Quick Fire Session
SCMR 22nd Annual Scientific Sessions
Kevin Moulin, PhD
Post-doctoral Fellow
Stanford University
Ilya Verzhbinsky, BSc
Research Associate
Stanford University
Nyasha Maforo
Graduate Student Researcher
University of California, Los Angeles
Luigi Perotti, PhD
Associate Project Scientist
University of California, Los Angeles
Pierre Croisille, MD, PhD
Professor
Univ Lyon, UJM-Saint-Etienne, INSA, CNRS UMR 5520, INSERM U1206, CREATIS
Magalie Viallon, PhD
MR Physicist
CREATIS UMR CNRS 5220 - INSERM U1206/ Hopital Universitaire de Saint-Etienne
Daniel Ennis, PhD
Associate Professor
Stanford University
Background: Myocardial microstructure critically underlies regional cardiac function. This has motivated the development of cardiac diffusion tensor imaging (cDTI) to analyze myocardial microstructure at different phase of contraction. Single-shot spin-echo planar imaging (SS-EPI) is one cDTI that can be faster with higher SNR than its stimulated-echo counterpart (1). However the acquisition of SS-EPI is still challenging in vivo because it involves using bulk motion compensation techniques (2) and can only be acquired at specifics trigger delay (TD) in the cardiac cycle (3). In this work, we have designed a fast TD scout sequence that permits quickly estimating a patient specific TD for SS-EPI cDTI, which was used to evaluate the cardiac cycle dependence of mean diffusivity (MD) and fraction of anisotropy (FA) in healthy volunteers.
Methods:
Seven healthy volunteers (N=7) were imaged on at 3T (Prisma, Siemens). Both TD scout and cDTI were acquired using the same image parameters in a single mid-ventricular short-axis slice using a second order motion compensated diffusion encoding waveform (3) (TE=61ms, 1.6x1.6x8mm interpolated to 0.8x0.8x8mm). Thirty cardiac phases, three directions at b-value 350s/mm² were first obtained using the TD scout sequence during free-breathing (TR=~2000ms, 90 img/~3 min total).
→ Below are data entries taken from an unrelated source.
(** * cf_pick: a verification development for the problem picker

    The development embeds [src/cf_pick.py] shallowly:

    - Python text is [string], one character per code below 256; the case
      conversion and the whitespace tests are those of the ASCII range;
    - Python integers are [Z], floats are binary64 values ([spec_float]);
    - [set] objects are [gset], the [tag_counts] dictionary is a [gmap];
      dictionaries whose insertion order matters ([buckets], the
      [tag_caps] argument, JSON objects) are lists of items;
    - the process-wide random generator and the text conversions of the
      interpreter are interfaces (type classes), the remote API is a
      function from the requests made to their outcomes: their code is
      not part of the repository;
    - a function that raises returns a value that says so.

    The selector comes first, then the fetcher, then the loader of the
    configuration; the properties follow in the same order. *)

From Stdlib Require Import ZArith String Ascii List Bool Lia.
From Stdlib Require Import Floats.SpecFloat.
From stdpp Require Import base gmap strings pretty list fin_maps.

Local Open Scope string_scope.
Local Open Scope list_scope.
Local Open Scope Z_scope.

(** ** Text helpers (str.lower, str.lstrip, str.strip, startswith, in) *)

Module PyStr.

(** [str.lower] on one character. *)
Definition lower_ascii (c : ascii) : ascii :=
  let n := nat_of_ascii c in
  if ((65 <=? n) && (n <=? 90))%nat then ascii_of_nat (n + 32) else c.

Fixpoint lower (s : string) : string :=
  match s with
  | EmptyString => EmptyString
  | String c s' => String (lower_ascii c) (lower s')
  end.

(** [str.isspace] on one character: TAB, LF, VT, FF, CR, the four
    separators FS..US and the blank. *)
Definition is_space (c : ascii) : bool :=
  let n := nat_of_ascii c in
  (((9 <=? n) && (n <=? 13)) || ((28 <=? n) && (n <=? 32)))%nat.

Fixpoint lstrip (s : string) : string :=
  match s with
  | EmptyString => EmptyString
  | String c s' => if is_space c then lstrip s' else s
  end.

Definition rstrip (s : string) : string :=
  String.rev (lstrip (String.rev s)).

Definition strip (s : string) : string := rstrip (lstrip s).

(** [t.startswith(p)] *)
Fixpoint startswith (p t : string) : bool :=
  match p, t with
  | EmptyString, _ => true
  | String a p', String b t' => if Ascii.eqb a b then startswith p' t' else false
  | String _ _, EmptyString => false
  end.

(** [p in t] for two texts. *)
Fixpoint contains (p t : string) : bool :=
  startswith p t ||
  match t with
  | EmptyString => false
  | String _ t' => contains p t'
  end.

End PyStr.
Lemma process_no_overshoot_witness :
  VUBallistics.constructed VUBallistics.new /\ 0 <= 0.016 /\
  Rmin 0 1
  <= VUBallistics.level (fst (VUBallistics.process VUBallistics.new 1 0.016))
  <= Rmax 0 1.
Proof.
  assert (Hd : 0 <= 0.016) by lra.
  split; [exact constructed_new |]; split; [exact Hd |].
  apply (process_no_overshoot VUBallistics.new 1 0.016 constructed_new Hd).
Defined.



(** X4.  With a non-negative elapsed time [process] is monotone in its
    input: from the same level, a higher input never gives a lower
    level. *)
Theorem process_monotone (b : VUBallistics.t) (x y deltaTime : R) :
  VUBallistics.constructed b ->
  0 <= deltaTime ->
  x <= y ->
  VUBallistics.level (fst (VUBallistics.process b x deltaTime))
  <= VUBallistics.level (fst (VUBallistics.process b y deltaTime)).
Proof.
  intros Hc Hdt Hxy.
  rewrite !process_level by exact Hc.
  pose proof (coeff_range deltaTime Hdt) as Hk.
  set (k := 1 - exp (- deltaTime / 0.3)) in *.
  nra.
Qed.

Lemma process_monotone_witness :
  VUBallistics.constructed VUBallistics.new /\ 0 <= 0.016 /\ 0.2 <= 0.7 /\
  VUBallistics.level (fst (VUBallistics.process VUBallistics.new 0.2 0.016))
  <= VUBallistics.level (fst (VUBallistics.process VUBallistics.new 0.7 0.016)).
Proof.
  assert (Hd : 0 <= 0.016) by lra.
  assert (Hxy : 0.2 <= 0.7) by lra.
  split; [exact constructed_new |]; split; [exact Hd |]; split; [exact Hxy |].
  apply (process_monotone VUBallistics.new 0.2 0.7 0.016 constructed_new Hd Hxy).
Defined.

(* ================================================================== *)
(** ** Further properties of the level estimate *)

Section LevelFacts.
(** X14. The slider of the profile selector: a zero interval is a
    ValueError and a coordinate without values an IndexError; otherwise,
    for [n] values and an interval [k], there are [ceil (n / |k|)] options,
    option [j] is the value at index [j * |k|] (counted from the first
    value for a positive interval, from the last one for a negative
    interval), and the value the slider starts at is the option at index
    [len(options) // 2]; all options are values of the coordinate. *)
Theorem slider_options_spec {num : Type} (values : list num) (k : Z) :
  (k = 0 -> slider_options values k = Raise ValueError) /\
  (k <> 0 -> values = [] -> slider_options values k = Raise IndexError) /\
  (k <> 0 -> values <> [] ->
   exists options mid,
     slider_options values k = Return (options, mid) /\
     length options
       = ((length values + Z.to_nat (Z.abs k) - 1) / Z.to_nat (Z.abs k))%nat /\
     (forall j : nat, (j < length options)%nat ->
        options !! j =
          (if 0 <? k then values else reverse values) !! (j * Z.to_nat (Z.abs k))%nat) /\
     options !! (length options / 2)%nat = Some mid /\
     mid ∈ options /\
     (forall x, x ∈ options -> x ∈ values)).
Proof.
  unfold slider_options, slice_step.
  split; [by intros ->|].
  split.
  - intros Hk ->. destruct (Z.eqb_spec k 0); [done|].
    destruct (0 <? k); simpl; by rewrite ?reverse_nil, stride_empty.
  - intros Hk Hvalues. destruct (Z.eqb_spec k 0); [done|].
    set (l := if 0 <? k then values else reverse values).
    set (step := Z.to_nat (Z.abs k)).
    assert (Hstep : (0 < step)%nat) by (unfold step; lia).
    assert (Hl : l <> []).
    { unfold l. destruct (0 <? k); [done|].
      intros Hrev. apply (f_equal reverse) in Hrev.
      by rewrite reverse_involutive in Hrev. }
    assert (Hopts : (if 0 <? k then mret (stride (Z.to_nat k) values)
                     else mret (stride (Z.to_nat (- k)) (reverse values)))
                    = Return (E := exn num) (stride step l)).
    { unfold l, step. destruct (Z.ltb_spec 0 k); do 2 f_equal; lia. }
    rewrite Hopts.
    rewrite (bind_of_Return (Return (stride step l)) _ (stride step l) eq_refl).
    pose proof (stride_nonempty step l Hstep Hl) as Hlen.
    destruct (lookup_lt_is_Some_2 (stride step l) (length (stride step l) / 2))
      as [mid Hmid]; [apply Nat.div_lt; lia|].
    destruct (stride_spec step l Hstep) as [Hcount Hlook].
    exists (stride step l), mid. rewrite Hmid.
    split; [done|]. split.
    { rewrite Hcount. unfold l. destruct (0 <? k); [done|].
      by rewrite length_reverse. }
    split; [intros j Hj; apply Hlook; by rewrite <- Hcount|].
    split; [done|]. split; [by eapply list_elem_of_lookup_2|].
    intros x Hx. apply stride_subseteq in Hx; [|done].
    unfold l in Hx. destruct (0 <? k); [done | by apply elem_of_reverse].
Qed.
(** * validation_utils: range, password, colour, length and character-set checks

    A shallow embedding of [validation_utils.py] and the properties its
    specification states about it.

    Layout of the development:
    - [Number]: Python's [int | float] values and their rich comparisons;
    - [Text]: Python [str] values as sequences of code points;
    - [re]: the fragment of the [re] module the validators use;
    - the six functions of the module, typed as their annotations say;
    - [Dyn]: the same six functions over untyped objects, in a monad with
      exceptions and an ambient interpreter state;
    - [sre_parse] and [ReCache]: the parser of patterns and the pattern
      cache of [re], with the two validators that go through it;
    - the theorems. *)

From Stdlib Require Import ZArith NArith List Bool Lia String Ascii.
From Stdlib Require Import Floats.SpecFloat.
Import ListNotations.

Local Open Scope Z_scope.

(* ================================================================= *)
(** ** Numbers *)

Module Number.

(** IEEE 754 binary64, the format of a Python [float]. *)
Definition prec : Z := 53.
Definition emax : Z := 1024.

(** A value of type [int | float].  [bool] is a subclass of [int], so
    [True] and [False] are admissible arguments and are kept apart from the
    plain integers: the functions hand their arguments back unchanged. *)
Inductive number : Type :=
| PyInt (z : Z)
| PyBool (b : bool)
| PyFloat (f : spec_float).

(** Floats are well formed when they are representable in binary64;
    integers are unbounded. *)
Definition wf_number (n : number) : Prop :=
  match n with
  | PyFloat f => valid_binary prec emax f = true
  | _ => True
  end.

Definition is_nan (n : number) : bool :=
  match n with
  | PyFloat S754_nan => true
  | _ => false
  end.

(** The numeric tower as the comparison code sees it: an exact integer or a
    double. *)
Inductive numview : Type :=
| AsInt (z : Z)
| AsFloat (f : spec_float).

Definition view (n : number) : numview :=
  match n with
  | PyInt z => AsInt z
  | PyBool b => AsInt (Z.b2z b)
  | PyFloat f => AsFloat f
  end.

(** Comparison of an integer with a double.  Python compares the two
    exactly, without rounding the integer to a double first. *)
Definition Zcompare_float (x : Z) (f : spec_float) : option comparison :=
  match f with
  | S754_nan => None
  | S754_infinity s => Some (if s then Gt else Lt)
  | S754_zero _ => Some (x ?= 0)
  | S754_finite s m e =>
      let sm := cond_Zopp s (Zpos m) in
      Some (if 0 <=? e then x ?= sm * 2 ^ e else x * 2 ^ (- e) ?= sm)
  end.

(** Three-way comparison; [None] when the operands are unordered, which
    happens exactly when one of them is NaN. *)
Definition py_compare (a b : number) : option comparison :=
  match view a, view b with
  | AsInt x, AsInt y => Some (x ?= y)
  | AsInt x, AsFloat g => Zcompare_float x g
  | AsFloat f, AsInt y => option_map CompOpp (Zcompare_float y f)
  | AsFloat f, AsFloat g => SFcompare f g
  end.

(** The rich comparison operators [<], [<=], [>], [>=], [==]. *)
Definition py_lt (a b : number) : bool :=
  match py_compare a b with Some Lt => true | _ => false end.
Definition py_le (a b : number) : bool :=
  match py_compare a b with Some (Lt | Eq) => true | _ => false end.
Definition py_gt (a b : number) : bool :=
  match py_compare a b with Some Gt => true | _ => false end.
Definition py_ge (a b : number) : bool :=
  match py_compare a b with Some (Gt | Eq) => true | _ => false end.
Definition py_eq (a b : number) : bool :=
  match py_compare a b with Some Eq => true | _ => false end.

(** The builtins [min(a, b)] and [max(a, b)]: the first argument is kept
    unless the second one is strictly smaller (resp. strictly larger). *)
Definition py_min (a b : number) : number := if py_lt b a then b else a.
Definition py_max (a b : number) : number := if py_gt b a then b else a.

(** *** The mathematical value of a number

    Every finite binary64 value is an integer multiple of [2 ^ -1074], and
    so is every integer.  [exact] gives the value of a number in that unit,
    extended with the two infinities; NaN has no value. *)
Inductive xint : Type :=
| NegInf
| Fin (z : Z)
| PosInf.

Definition unit_exp : Z := 1074.

Definition exact (n : number) : option xint :=
  match view n with
  | AsInt x => Some (Fin (x * 2 ^ unit_exp))
  | AsFloat S754_nan => None
  | AsFloat (S754_infinity s) => Some (if s then NegInf else PosInf)
  | AsFloat (S754_zero _) => Some (Fin 0)
  | AsFloat (S754_finite s m e) =>
      Some (Fin (cond_Zopp s (Zpos m) * 2 ^ (e + unit_exp)))
  end.

Definition xcompare (x y : xint) : comparison :=
  match x, y with
  | NegInf, NegInf => Eq
  | NegInf, _ => Lt
  | _, NegInf => Gt
  | PosInf, PosInf => Eq
  | PosInf, _ => Gt
  | _, PosInf => Lt
  | Fin a, Fin b => a ?= b
  end.

(** Comparison by value; unordered when a value is missing. *)
Definition compare_exact (a b : number) : option comparison :=
  match exact a, exact b with
  | Some x, Some y => Some (xcompare x y)
  | _, _ => None
  end.

(** The order and equality of numbers by value. *)
Definition num_rel (c : comparison) (a b : number) : Prop :=
  exists x y, exact a = Some x /\ exact b = Some y /\ xcompare x y = c.

Definition num_lt (a b : number) : Prop := num_rel Lt a b.
Definition num_eq (a b : number) : Prop := num_rel Eq a b.
Definition num_le (a b : number) : Prop := num_lt a b \/ num_eq a b.

End Number.

Export Number.

(* ================================================================= *)
(** ** The range utilities *)

(** [clamp(value, min_value, max_value)]:
    [return max(min_value, min(value, max_value))]. *)
Definition clamp (value min_value max_value : number) : number :=
  py_max min_value (py_min value max_value).

(** [is_in_range(value, min_val, max_val, inclusive=True)].  A chained
    comparison [a <= b <= c] is [a <= b and b <= c]. *)
Definition is_in_range (value min_val max_val : number) (inclusive : bool)
  : bool :=
  if inclusive
  then py_le min_val value && py_le value max_val
  else py_lt min_val value && py_lt value max_val.

(* ================================================================= *)
(** ** Text *)

Module Text.

(** A [str] is a sequence of Unicode code points. *)
Definition char : Type := N.
Definition str : Type := list char.

Definition chr (a : ascii) : char := N_of_ascii a.
Definition of_string (s : string) : str := map chr (list_ascii_of_string s).

(** [len(s)] *)
Definition len (s : str) : Z := Z.of_nat (List.length s).

(** [s.startswith(p)] *)
Fixpoint startswith (s p : str) : bool :=
  match p, s with
  | [], _ => true
  | _ :: _, [] => false
  | c :: p', d :: s' => (c =? d)%N && startswith s' p'
  end.

(** [needle in hay] on two strings is the substring test. *)
Fixpoint contains (hay needle : str) : bool :=
  startswith hay needle ||
  match hay with
  | [] => false
  | _ :: hay' => contains hay' needle
  end.

(** Iterating over a string yields its characters, each as a string of
    length one. *)
Definition iter (s : str) : list str := map (fun c => [c]) s.
(** X21.  What one call of [uploadCertificatePDF] puts on the wire: every
    request goes to the one URL of the object; there are one to three
    creates and never more updates than creates; after [n] creates the
    function has slept 0, 1000 or 3000 ms for [n] = 1, 2, 3; it throws
    only after three creates, and when it returns, the last thing it did
    was to log the URL it returns, which is the public URL that
    [getCertificatePDFUrl] gives for the code. *)
Theorem uploadCertificatePDF_traffic (net : Network)
    (supabaseUrl certificateCode : string) (h : list NetEvent) :
  let run := uploadCertificatePDF net supabaseUrl certificateCode h in
  exists t,
    snd run = h ++ t /\
    Forall (eq (objectUrl supabaseUrl (certificateCode +:+ ".pdf"))) (targets t) /\
    (1 <= requests POST t <= 3)%nat /\
    (requests PUT t <= requests POST t)%nat /\
    slept t = 500 * Z.of_nat (requests POST t) * (Z.of_nat (requests POST t) - 1) /\
    (forall n error, fst run = ThrewAfterRetries n error -> requests POST t = 3%nat) /\
    (forall u, fst run = Returned u ->
               u = getCertificatePDFUrl supabaseUrl certificateCode /\
               last t = Some (LogUploaded u)).
Proof.
  cbn zeta. unfold uploadCertificatePDF.
  destruct (retryLoop_traffic net supabaseUrl (certificateCode +:+ ".pdf")
              MAX_RETRIES 1 h) as (t & Hh & Hurl & Hpost & Hput & Hsleep & Hres);
    [ unfold MAX_RETRIES; lia | unfold MAX_RETRIES; lia | ].
  pose proof (retryLoop_result net supabaseUrl (certificateCode +:+ ".pdf")
                MAX_RETRIES 1 h) as Hurl'.
  exists t. unfold MAX_RETRIES in *.
  split; [ exact Hh | split; [ exact Hurl | split; [ lia | split; [ exact Hput | ] ] ] ].
  split; [ rewrite Hsleep; ring | split ].
  - intros n error Hrun. rewrite Hrun in Hres. exact Hres.
  - intros u Hrun. rewrite Hrun in Hres, Hurl'. split; [ | exact Hres ].
    apply Hurl'; lia.
Qed.


(** ** Deleting, probing and downloading a stored PDF *)

(** X22.  [deleteCertificatePDF] asks the service to delete the object
    that [uploadCertificatePDF] writes, and counts an object that is not
    there as deleted: it resolves exactly when the request is answered
    with a status from 200 to 299 or with 404.  When it throws an error
    of its own, the answer had another status and the error carries the
    body of the answer. *)
Theorem deleteCertificatePDF_settles (net : Storage)
    (supabaseUrl certificateCode : string) :
  let url := objectUrl supabaseUrl (certificateCode +:+ ".pdf") in
  (deleteCertificatePDF net supabaseUrl certificateCode = Deleted <->
   exists r, net DELETE url = Resolves r /\
             (200 <= status r <= 299 \/ status r = 404)) /\
  (forall errorText,
     deleteCertificatePDF net supabaseUrl certificateCode = DeleteFailed errorText <->
     exists r, net DELETE url = Resolves r /\ text r = Some errorText /\
               ~ 200 <= status r <= 299 /\ status r <> 404).
Proof.
  cbn zeta. unfold deleteCertificatePDF, ok.
  destruct (net DELETE _) as [ | r ].
  { split; [ | intros e ]; (split; [ discriminate | intros (r & Hr & _); discriminate Hr ]). }
  destruct (decide (200 <= status r <= 299)) as [ Hok | Hok ];
    [ rewrite (bool_decide_eq_true_2 _ Hok) | rewrite (bool_decide_eq_false_2 _ Hok) ];
    cbn [negb andb].
  { split; [ | intros e ]; split; try discriminate.
    - intros _. exists r. split; [ reflexivity | left; exact Hok ].
    - reflexivity.
    - intros (r' & [= <-] & _ & Hno & _). contradiction. }
  destruct (decide (status r = 404)) as [ H404 | H404 ];
    [ rewrite (bool_decide_eq_true_2 _ H404) | rewrite (bool_decide_eq_false_2 _ H404) ];
    cbn [negb].
  { split; [ | intros e ]; split; try discriminate.
    - intros _. exists r. split; [ reflexivity | right; exact H404 ].
    - reflexivity.
    - intros (r' & [= <-] & _ & _ & Hno). contradiction. }
  split; [ | intros e ]; split.
  - destruct (text r); discriminate.
  - intros (r' & [= <-] & [ H | H ]); contradiction.
  - destruct (text r) as [ e' | ] eqn:Etext; [ | discriminate ]. intros [= <-].
    exists r. split; [ reflexivity | split; [ exact Etext | split; assumption ] ].
  - intros (r' & [= <-] & -> & _). reflexivity.
Qed.

(** X23.  The URL that [uploadCertificatePDF] returns is the URL that
    [checkCertificatePDFExists] probes and that [downloadCertificatePDF]
    fetches.  The probe never throws: it answers whether that URL was
    answered with a status from 200 to 299, and [false] when the request
    fails; a download saves a file only when that URL was answered with
    such a status. *)
Theorem uploaded_url_is_probed_and_fetched (net : Network) (storage : Storage)
    (supabaseUrl certificateCode : string) (h : list NetEvent) (publicUrl : string) :
  fst (uploadCertificatePDF net supabaseUrl certificateCode h) = Returned publicUrl ->
  (checkCertificatePDFExists storage supabaseUrl certificateCode = true <->
   exists r, storage HEAD publicUrl = Resolves r /\ 200 <= status r <= 299) /\
  (forall recipientName fileName,
     downloadCertificatePDF storage supabaseUrl certificateCode recipientName
     = Saved fileName ->
     exists r, storage GET publicUrl = Resolves r /\ 200 <= status r <= 299).
Proof.
  intros Hup.
  pose proof (retryLoop_result net supabaseUrl (certificateCode +:+ ".pdf")
                MAX_RETRIES 1 h) as Hurl.
  unfold uploadCertificatePDF in Hup. rewrite Hup in Hurl.
  assert (publicUrl = getCertificatePDFUrl supabaseUrl certificateCode) as ->.
  { apply Hurl; unfold MAX_RETRIES; lia. }
  unfold checkCertificatePDFExists, downloadCertificatePDF, ok. split.
  - destruct (storage HEAD _) as [ | r ].
    + split; [ discriminate | intros (r & Hr & _); discriminate Hr ].
    + rewrite bool_decide_eq_true. split.
      * intros Hok. exists r. split; [ reflexivity | exact Hok ].
      * intros (r' & [= <-] & Hok). exact Hok.
  - intros recipientName fileName.
    destruct (storage GET _) as [ | r ]; [ discriminate | ].
    destruct (decide (200 <= status r <= 299)) as [ Hok | Hok ].
    + intros _. exists r. split; [ reflexivity | exact Hok ].
    + rewrite (bool_decide_eq_false_2 _ Hok). discriminate.
Qed.

Lemma uploaded_url_is_probed_and_fetched_witness :
  checkCertificatePDFExists serving_storage "https://p.supabase.co" "c1" = true <->
  exists r, serving_storage HEAD
              "https://p.supabase.co/storage/v1/object/public/certificates/c1.pdf"
            = Resolves r /\ 200 <= status r <= 299.
Proof.
  apply (uploaded_url_is_probed_and_fetched conflicting_network serving_storage
           "https://p.supabase.co" "c1" []).
  reflexivity.
Defined.

Lemma sanitize_code_unit c :
  let c' := lower (if alphanumeric c then c else "-"%char) in
  plain c' = true /\ lower (if alphanumeric c' then c' else "-"%char) = c'.
Proof.
  destruct c as [[] [] [] [] [] [] [] []]; vm_compute; split; reflexivity.
Qed.

Lemma sanitize_plain s :
  String.length (sanitize s) = String.length s /\
  Forall (fun c => plain c = true) (list_ascii_of_string (sanitize s)) /\
  sanitize (sanitize s) = sanitize s.
Proof.
  induction s as [ | c s (IHlen & IHall & IHidem) ].
  - repeat split. constructor.
  - destruct (sanitize_code_unit c) as [Hplain Hidem]. cbn zeta in *.
    cbn [sanitize String.length list_ascii_of_string].
    rewrite IHlen, IHidem, Hidem.
    repeat split. constructor; [ exact Hplain | exact IHall ].
Qed.

(** X24.  The name under which [downloadCertificatePDF] saves the file:
    with a recipient name that is not empty it is a stem followed by
    [-certificate.pdf], where the stem has the length of the recipient
    name, consists of digits, lower-case ASCII letters and dashes only,
    and is what the same replacement makes of itself; without a recipient
    name, or with the empty one, it is the certificate code followed by
    [.pdf]. *)
Theorem downloadCertificatePDF_file_name (net : Storage)
    (supabaseUrl certificateCode : string) (recipientName : option string)
    (fileName : string) :
  downloadCertificatePDF net supabaseUrl certificateCode recipientName
  = Saved fileName ->
  match recipientName with
  | Some name =>
      if decide (name = "") then fileName = certificateCode +:+ ".pdf"
      else exists stem,
             fileName = stem +:+ "-certificate.pdf" /\
             String.length stem = String.length name /\
             Forall (fun c => plain c = true) (list_ascii_of_string stem) /\
             sanitize stem = stem
  | None => fileName = certificateCode +:+ ".pdf"
  end.
Proof.
  unfold downloadCertificatePDF.
  destruct (net GET _) as [ | r ]; [ discriminate | ].
  destruct (ok r); [ | discriminate ]. cbn [negb].
  destruct (text r); [ | discriminate ]. intros [= <-].
  unfold downloadName. destruct recipientName as [ name | ]; [ | reflexivity ].
  destruct (decide (name = "")); [ reflexivity | ].
  exists (sanitize name). split; [ reflexivity | apply sanitize_plain ].
Qed.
For the cDTI acquisition, a total of three cardiac phases, early systole (Syst1), late systole (Syst2) and diastole (Diast) were defined using the TDs observed during the TD scout (Figure 1). Two b-values (0-350s/mm²), twelve diffusion encoding directions, and five averages were obtained using an end-respiratory navigator trigger (TR=~4000ms, 250 img/~5 min of free-breathing per phase, 15 min total).
Results:
Example TD scout acquisitions are shown in Figure 1. The cDTI was successfully acquired during Syst1 and Syst2 in all seven volunteer (Success=100%). The diastolic acquisitions were only possible in four volunteers (Success=57%) as shown in the TD scout example given Figure 1-C. Figure 2 shows an example of DWI, MD, and FA maps obtained in one volunteer at the three different phases. Figure 3 represents the total distribution of MD and FA across volunteers. A lower MD and FA were found Syst2 compared to Syst1 and Dias. Using ANOVA, statistical differences were found between cardiac phases for the distribution of MD (p<0.001) or FA (p<0.001).
Conclusion:
The dynamic range of applicability of SS-EPI DWI approach was assessed using a TD scout sequence, which facilitates high quality cDTI acquisitions. The TD scout was then used to define the TDs for three cDTI multi-phase acquisitions. Herein systolic images were successfully obtained in both systolic phases, but a strong patient dependence remains in diastole (4). Significant differences were found for both MD and FA which thus depend on the cardiac cycle timing.
Funding – NIH HL131975 and HL131823.